Il crotonese Pietro Ranieri è sopravvissuto per miracolo all’agguato che gli è stato teso intorno alle 21 del 4 novembre scorso, nei pressi della sua abitazione, locata nel popoloso quartiere di Fondo Gesù.

Le sue condizioni sono apparse fin dal primo momento gravissime, tanto che il 38enne, è ancora oggi ricoverato nel reparto di rianimazione dell’ospedale San Giovanni di Dio di Crotone, e le sue condizioni non accennano a migliorare.

Si sarebbe trattato di un tentato omicidio, quello ai danni del Ranieri, raggiunto da almeno quattro colpi di arma da fuoco indirizzati alle braccia e all’addome.

Stando ad una prima ricostruzione effettuata dagli investigatori della Squadra Mobile, i colpi sarebbero partiti da un’arma da fuoco impugnata da un killer, probabilmente a bordo di una moto, che ha ridotto l’uomo in fin di vita, proprio sotto la sua abitazione.

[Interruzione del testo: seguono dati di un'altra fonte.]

Lemma C2_override_instance :
  exists st',
    snd (config_load one_file (Some "/etc/x.conf") (replicate 32 "x"%char)
           (run_setters [CallSetDefault "s:k" (Some "dflt");
                         CallSet "other:k" (Some "z")]
              (snd (config_set "s:k" (Some "override") store0)))
           log_initial) = Ret (0, st') /\
    overrides st' = None /\
    config_get_unlocked_ st' "s:k" (Some "fb") = Some "override" /\
    config_geta st' "s:k" (Some "fb") = Some "override".
Proof.
  apply (C2_override_survives_load one_file store0 "s:k" (Some "override")
           (Some "fb") (Some "/etc/x.conf")
           [CallSetDefault "s:k" (Some "dflt"); CallSet "other:k" (Some "z")]
           [("x:y", Some "o")] [("s:k", Some "file")]
           (replicate 32 "x"%char) log_initial);
    try reflexivity.
  apply unique_keys_store0.
Defined.

Lemma C3_failed_load_instance :
  exists st',
    snd (config_load one_file (Some "/missing.conf") (replicate 32 "x"%char)
           store0 log_initial) = Ret (-1, st') /\
    config st' = None /\
    overrides st' = overrides store0 /\
    defaults st' = defaults store0 /\
    (config store0 = None -> st' = store0) /\
    (forall K fallback,
       config_get_unlocked_ st' K fallback =
       iniparser_getstring (overrides store0) K
         (iniparser_getstring (defaults store0) K fallback)).
Proof.
  apply (C3_load_failure_is_atomic one_file store0 (Some "/missing.conf")
           (replicate 32 "x"%char) log_initial).
  reflexivity.
Defined.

Al momento dell’agguato, molte erano le persone presenti in strada. Nonostante le gravissime condizioni, Ranieri ha avuto la forza di raggiungere alcuni passanti, per chiedere  loro aiuto.

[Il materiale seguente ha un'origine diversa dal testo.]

Lemma ran_submitted q loc g evs r g' :
  ran q loc g evs r g' ->
  submitted evs = [(q, DATABASE_NAME, loc)] \/
  (submitted evs = [] /\
   exists e, evs = [Boto3Client "athena" "eu-west-1" (inl e)]).
Proof.
  intros [e | g0 conn c e Hc | g0 conn c resp Hc Hid
         | g0 conn c resp id pevs pr fevs r0 Hc Hid Hp Hf].
  - right. split; [reflexivity | now exists e].
  - left. rewrite submitted_app.
    now destruct (connected_record _ _ _ Hc) as (_ & -> & _).
  - left. rewrite submitted_app.
    now destruct (connected_record _ _ _ Hc) as (_ & -> & _).
  - left. destruct (connected_record _ _ _ Hc) as (_ & H1 & _).
    destruct (polled_record _ _ _ _ _ Hp) as (H2 & _).
    destruct (finished_record _ _ _ _ Hf) as (_ & H3 & _).
    rewrite submitted_app, H1. simpl. now rewrite submitted_app, H2, H3.
Qed.

Lemma ran_created q loc g evs r g' :
  ran q loc g evs r g' ->
  match g with
  | Some c => g' = Some c /\ created evs = []
  | None => created evs = option_list g'
  end.
Proof.
  intros [e | g0 conn c e Hc | g0 conn c resp Hc Hid
         | g0 conn c resp id pevs pr fevs r0 Hc Hid Hp Hf].
  - reflexivity.
  - rewrite created_app. destruct Hc; simpl; auto.
  - rewrite created_app. destruct Hc; simpl; auto.
  - destruct (polled_record _ _ _ _ _ Hp) as (_ & H2 & _).
    destruct (finished_record _ _ _ _ Hf) as (_ & _ & H3).
    rewrite created_app. simpl. rewrite created_app, H2, H3.
    destruct Hc; simpl; auto.
Qed.

(** C8: the derived tools hand the orchestrator exactly their templated
    statement and the default output location: [list_tables] the statement
    ["SHOW TABLES IN drm_text2sql_db"], [describe_table t] the statement
    ["DESCRIBE drm_text2sql_db."] followed by [t], [get_table_sample t l]
    the statement ["SELECT * FROM drm_text2sql_db."], [t], [" LIMIT "] and
    [l] in decimal, with [l = 10] when the limit is left out; and the one
    statement an invocation submits to the service is that statement,
    against the database ["drm_text2sql_db"] (none is submitted only when
    the client could not be created). *)
Theorem tools_submit_templates :
  (forall p,
      list_tables p
      = _execute_query_internal "SHOW TABLES IN drm_text2sql_db"
          OUTPUT_LOCATION p) /\
  (forall table p,
      describe_table table p
      = _execute_query_internal ("DESCRIBE drm_text2sql_db." +:+ table)
          OUTPUT_LOCATION p) /\
  (forall table (limit : Z) p,
      get_table_sample table (Some limit) p
      = _execute_query_internal
          ("SELECT * FROM drm_text2sql_db." +:+ table +:+ " LIMIT "
           +:+ pretty limit)
          OUTPUT_LOCATION p) /\
  (forall table p,
      get_table_sample table None p = get_table_sample table (Some 10) p) /\
  (forall t p,
      submitted (new_calls p (snd (invoke t p)))
      = [(statement t, "drm_text2sql_db"%string, destination t)] \/
      (submitted (new_calls p (snd (invoke t p))) = [] /\
       exists e,
         new_calls p (snd (invoke t p))
         = [Boto3Client "athena" "eu-west-1" (inl e)])) /\
  statement (DescribeTable "orders") = "DESCRIBE drm_text2sql_db.orders"%string /\
  statement (GetTableSample "orders" (Some 5))
  = "SELECT * FROM drm_text2sql_db.orders LIMIT 5"%string /\
  statement (GetTableSample "orders" None)
  = "SELECT * FROM drm_text2sql_db.orders LIMIT 10"%string.
Proof.
  repeat split.
  - intros p. apply (invoke_delegates ListTables).
  - intros table p. apply (invoke_delegates (DescribeTable table)).
  - intros table limit p.
    apply (invoke_delegates (GetTableSample table (Some limit))).
  - intros t p. destruct (invoke t p) as [out p'] eqn:Hrun.
    apply invoke_run in Hrun as (r & _ & Hran).
    apply (ran_submitted _ _ _ _ _ _ Hran).
Qed.

(** One invocation submits at most one statement, polls at most thirty
    times and fetches at most one result set. *)
Lemma invocation_bounded t p :
  (length (submitted (new_calls p (snd (invoke t p)))) <= 1)%nat /\
  (length (polls (new_calls p (snd (invoke t p)))) <= 30)%nat /\
  (length (fetched (new_calls p (snd (invoke t p)))) <= 1)%nat.
Proof.
  destruct (invoke t p) as [out p'] eqn:Hrun.
  apply invoke_run in Hrun as (r & _ & Hran).
  apply (ran_bounded _ _ _ _ _ _ Hran).
Qed.

(** *** The client global *)

Lemma tool_keeps_record t p out p' :
  invoke t p = (out, p') ->
  calls p' = calls p ++ new_calls p p' /\
  match _athena_client p with
  | Some c => _athena_client p' = Some c /\ created (new_calls p p') = []
  | None => created (new_calls p p') = option_list (_athena_client p')
  end.
Proof.
  intros Hrun. split.
  - rewrite invoke_delegates in Hrun. apply (internal_calls _ _ _ _ _ Hrun).
  - apply invoke_run in Hrun as (r & _ & Hran).
    apply (ran_created _ _ _ _ _ _ Hran).
Qed.

Lemma step_created p p' :
  step p p' ->
  created (calls p) = option_list (_athena_client p) ->
  created (calls p') = option_list (_athena_client p').
Proof.
  intros [t p0 r p0' Hrun | p0 r p0' Hget | p0 w] Hinv; [| | exact Hinv].
  - destruct (tool_keeps_record _ _ _ _ Hrun) as [Hc Hg].
    rewrite Hc, created_app, Hinv.
    destruct (_athena_client p0) as [c|].
    + destruct Hg as [-> ->]. reflexivity.
    + now rewrite Hg.
  - apply get_athena_client_connected in Hget
      as [(c & conn & _ & Hconn & Hc & Hg) | (e & _ & Hg & Hg' & Hc)].
    + rewrite Hc, created_app, Hinv, Hg.
      destruct Hconn; reflexivity.
    + rewrite Hc, created_app, Hinv, Hg, Hg'. reflexivity.
Qed.

Lemma step_keeps_client p p' c :
  step p p' -> _athena_client p = Some c -> _athena_client p' = Some c.
Proof.
  intros [t p0 r p0' Hrun | p0 r p0' Hget | p0 w] Hg; [| | exact Hg].
  - destruct (tool_keeps_record _ _ _ _ Hrun) as [_ Hk].
    rewrite Hg in Hk. apply Hk.
  - unfold get_athena_client in Hget. rewrite Hg in Hget.
    now injection Hget as _ <-.
Qed.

Una donna – la cui autovettura è stata centrata su una fiancata da quattro colpi di pistola – ha accolto la richiesta d’aiuto del Ranieri, accompagnandolo immediatamente al pronto soccorso dell’ospedale civile di Crotone. Qui i medici, si sono resi immediatamente conto della gravità delle sue condizioni e hanno deciso di procedere con un intervento chirurgico.

Pietro Ranieri era già noto alle forze dell’ordine. L’uomo nel 2008, era stato infatti coinvolto, nell’operazione antimafia “Heracles”, che lo aveva portato ad una condanna di sei anni di reclusione, tutti scontati.

Più recentemente ha subito anche una condanna per furto.